### Collected data

• • • •

(** [processorService.ProcessImage] *)
Definition ProcessImage (task : ProcessingTask) (w : World)
  : option error * World :=
  match repo.GetByID o (ImageID task) w with
  | (Err e, w) => (Some (Wrap "failed to get image" e), w)
  | (Ok img, w) =>
      let img := set_Status StatusProcessing img in
      let '(now, w) := repo.Now o w in
      let img := set_UpdatedAt now img in
      match repo.Update o img w with
      | (Some e, w) => (Some (Wrap "failed to update status" e), w)
      | (None, w) =>
          match repo.Read o (ImagePath task) w with
          | (Err e, w) => markFailed img "failed to read original image" e w
          | (Ok originalReader, w) =>
              match decodeImage originalReader (TaskFormat task) with
              | Err e => markFailed img "failed to decode image" e w
              | Ok originalImg =>
                  let processedImg :=
                    resize.Resize lanczos3 scaled_side
                      (uint_of_int (config.ProcessedWidth cfg))
                      (uint_of_int (config.ProcessedHeight cfg))
                      originalImg in
                  let thumbnailImg :=
                    resize.Resize lanczos3 scaled_side
                      (uint_of_int (config.ThumbnailWidth cfg))
                      (uint_of_int (config.ThumbnailHeight cfg))
                      originalImg in
                  let processedPath :=
                    filepath_Join "processed"
                      (ImageID task +:+ getExtension (TaskFormat task)) in
                  match saveImage processedPath processedImg (TaskFormat task) w with
                  | (Some e, w) =>
                      markFailed img "failed to save processed image" e w
                  | (None, w) =>
                      let thumbnailPath :=
                        filepath_Join "thumbnail"
                          (ImageID task +:+ getExtension (TaskFormat task)) in
                      match saveImage thumbnailPath thumbnailImg (TaskFormat task) w with
                      | (Some e, w) =>
                          markFailed img "failed to save thumbnail" e w
                      | (None, w) =>
                          (* the watermark branch has an empty body *)
                          let img :=
                            set_Processed processedPath thumbnailPath
                              (image.Dx processedImg) (image.Dy processedImg)
                              (set_Status StatusCompleted img) in
                          let '(now, w) := repo.Now o w in
                          let img := set_UpdatedAt now img in
                          match repo.Update o img w with
                          | (Some e, w) =>
                              (Some (Wrap "failed to update image record" e), w)
                          | (None, w) => (None, w)
                          end
                      end
                  end
              end
          end
      end
  end.

Variable fo : MoreFaults.

(** [imageService.GetByID] *)
Definition GetByID (id : string) (w : World) : Result Image * World :=
  repo.GetByID o id w.

(** One of the three blocks of [imageService.Delete] that remove a
    blob: nothing is asked of the store for an empty path, and the
    error of the store is dropped. *)
Definition dropBlob (path : string) (w : World) : World :=
  if String.eqb path "" then w else snd (repo.DeleteFile fo path w).

(** [imageService.Delete] *)
Definition Delete (id : string) (w : World) : option error * World :=
  match repo.GetByID o id w with
  | (Err e, w) => (Some e, w)
  | (Ok img, w) =>
      let w := dropBlob (OriginalPath img) w in
      let w := dropBlob (ProcessedPath img) w in
      let w := dropBlob (ThumbnailPath img) w in
      repo.Delete o id w
  end.

(** [imageService.List] *)
Definition List (limit offset : Z) (w : World) : Result (list Image) * World :=
  repo.List o fo limit offset w.

End Service.

End service.

(** ** package http (internal/transport/http) *)

(** [err.Error()] *)
Fixpoint error_string (e : error) : string :=
  match e with
  | New msg => msg
  | Wrap msg cause => msg +:+ ": " +:+ error_string cause
  | External what => what
  end.

(** [err == domain.ErrImageNotFound]: the comparison with the value the
    domain package declares, which no wrapped error and no error of a
    library is. *)
Definition is_ErrImageNotFound (e : error) : bool :=
  match e with
  | New msg => String.eqb msg "image not found"
  | _ => false
  end.

Module httptransport.

Import domain.

(** What a handler writes as the body of its answer: the text of
    [http.Error], the bytes of a blob, the JSON of an image or of a list
    of images (a nil slice, which the encoder writes as null, is the
    empty list here), or nothing. *)
Inductive Body : Type :=
| Text (s : string)
| Blob (b : bytes)
| ImageJSON (img : Image)
| ImagesJSON (imgs : list Image)
| NoBody.

Record Response : Type := {
  StatusCode : Z;
  ContentType : string;
  Payload : Body
}.

(** [http.Error(w, msg, code)]; on the wire a newline follows the text. *)
Definition http_Error (msg : string) (code : Z) : Response :=
  {| StatusCode := code; ContentType := "text/plain; charset=utf-8";
     Payload := Text msg |}.

(** What the form of an upload request holds: the error of
    [ParseMultipartForm], if any, and the file under the name image or
    the error of [FormFile]. *)
Record UploadForm : Type := {
  parse_error : option error;
  form_file : Result (bytes * service.FileHeader)
}.

Section Handler.

Variable o : Oracle.
Variable fo : MoreFaults.
Variable cfg : config.ImageConfig.
Variable jpeg_Decode png_Decode gif_Decode : bytes -> Result image.Image.
Variable json_Marshal : ProcessingTask -> Result bytes.
Variable strconv_Atoi : string -> Result Z.

(** [Handler.Upload] *)
Definition Upload (form : UploadForm) (w : World) : Response * World :=
  match parse_error form with
  | Some _ => (http_Error "failed to parse multipart form" 400, w)
  | None =>
      match form_file form with
      | Err _ => (http_Error "failed to get file from form" 400, w)
      | Ok (file, header) =>
          match service.Upload o cfg jpeg_Decode png_Decode gif_Decode
                  json_Marshal file header w with
          | (Err e, w) =>
              (http_Error ("failed to upload image: " +:+ error_string e) 500, w)
          | (Ok img, w) =>
              ({| StatusCode := 200; ContentType := "application/json";
                  Payload := ImageJSON img |}, w)
          end
      end
  end.

(** The content type [Handler.GetImage] chooses. *)
Definition contentTypeOf (format : ImageFormat) : string :=
  if String.eqb format FormatPNG then "image/png"
  else if String.eqb format FormatGIF then "image/gif"
  else "image/jpeg".

(** [Handler.GetImage] *)
Definition GetImage (id : string) (w : World) : Response * World :=
  if String.eqb id "" then (http_Error "image id is required" 400, w)
  else
    match service.GetByID o id w with
    | (Err e, w) =>
        if is_ErrImageNotFound e then (http_Error "image not found" 404, w)
        else (http_Error ("failed to get image: " +:+ error_string e) 500, w)
    | (Ok img, w) =>
        let imagePath :=
          if String.eqb (ProcessedPath img) "" then OriginalPath img
          else ProcessedPath img in
        match repo.Read o imagePath w with
        | (Err _, w) => (http_Error "failed to read image file" 500, w)
        | (Ok reader, w) =>
            ({| StatusCode := 200; ContentType := contentTypeOf (Format img);
                Payload := Blob reader |}, w)
        end
    end.

(** [Handler.GetImageInfo] *)
Definition GetImageInfo (id : string) (w : World) : Response * World :=
  if String.eqb id "" then (http_Error "image id is required" 400, w)
  else
    match service.GetByID o id w with
    | (Err e, w) =>
        if is_ErrImageNotFound e then (http_Error "image not found" 404, w)
        else (http_Error ("failed to get image: " +:+ error_string e) 500, w)
    | (Ok img, w) =>
        ({| StatusCode := 200; ContentType := "application/json";
            Payload := ImageJSON img |}, w)
    end.

(** The limit and the offset [Handler.ListImages] reads from the query;
    [query] is [r.URL.Query().Get]. *)
Definition listLimit (query : string -> string) : Z :=
  let limitStr := query "limit" in
  if String.eqb limitStr "" then 50
  else match strconv_Atoi limitStr with
       | Ok l => if 0 <? l then l else 50
       | Err _ => 50
       end.

Definition listOffset (query : string -> string) : Z :=
  let offsetStr := query "offset" in
  if String.eqb offsetStr "" then 0
  else match strconv_Atoi offsetStr with
       | Ok off => if 0 <=? off then off else 0
       | Err _ => 0
       end.

(** [Handler.ListImages] *)
Definition ListImages (query : string -> string) (w : World) : Response * World :=
  let limit := listLimit query in
  let offset := listOffset query in
  match service.List o fo limit offset w with
  | (Err e, w) =>
      (http_Error ("failed to list images: " +:+ error_string e) 500, w)
  | (Ok images, w) =>
      ({| StatusCode := 200; ContentType := "application/json";
          Payload := ImagesJSON images |}, w)
  end.

(** [Handler.DeleteImage] *)
Definition DeleteImage (id : string) (w : World) : Response * World :=
  if String.eqb id "" then (http_Error "image id is required" 400, w)
  else
    match service.Delete o fo id w with
    | (Some e, w) =>
        if is_ErrImageNotFound e then (http_Error "image not found" 404, w)
        else (http_Error ("failed to delete image: " +:+ error_string e) 500, w)
    | (None, w) =>
        ({| StatusCode := 204; ContentType := ""; Payload := NoBody |}, w)
    end.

• • • •

Scan the entries above for the word "TaskFormat" and collect each line holding it.

### Exercise response
              match decodeImage originalReader (TaskFormat task) with
                      (ImageID task +:+ getExtension (TaskFormat task)) in
                  match saveImage processedPath processedImg (TaskFormat task) w with
                          (ImageID task +:+ getExtension (TaskFormat task)) in
                      match saveImage thumbnailPath thumbnailImg (TaskFormat task) w with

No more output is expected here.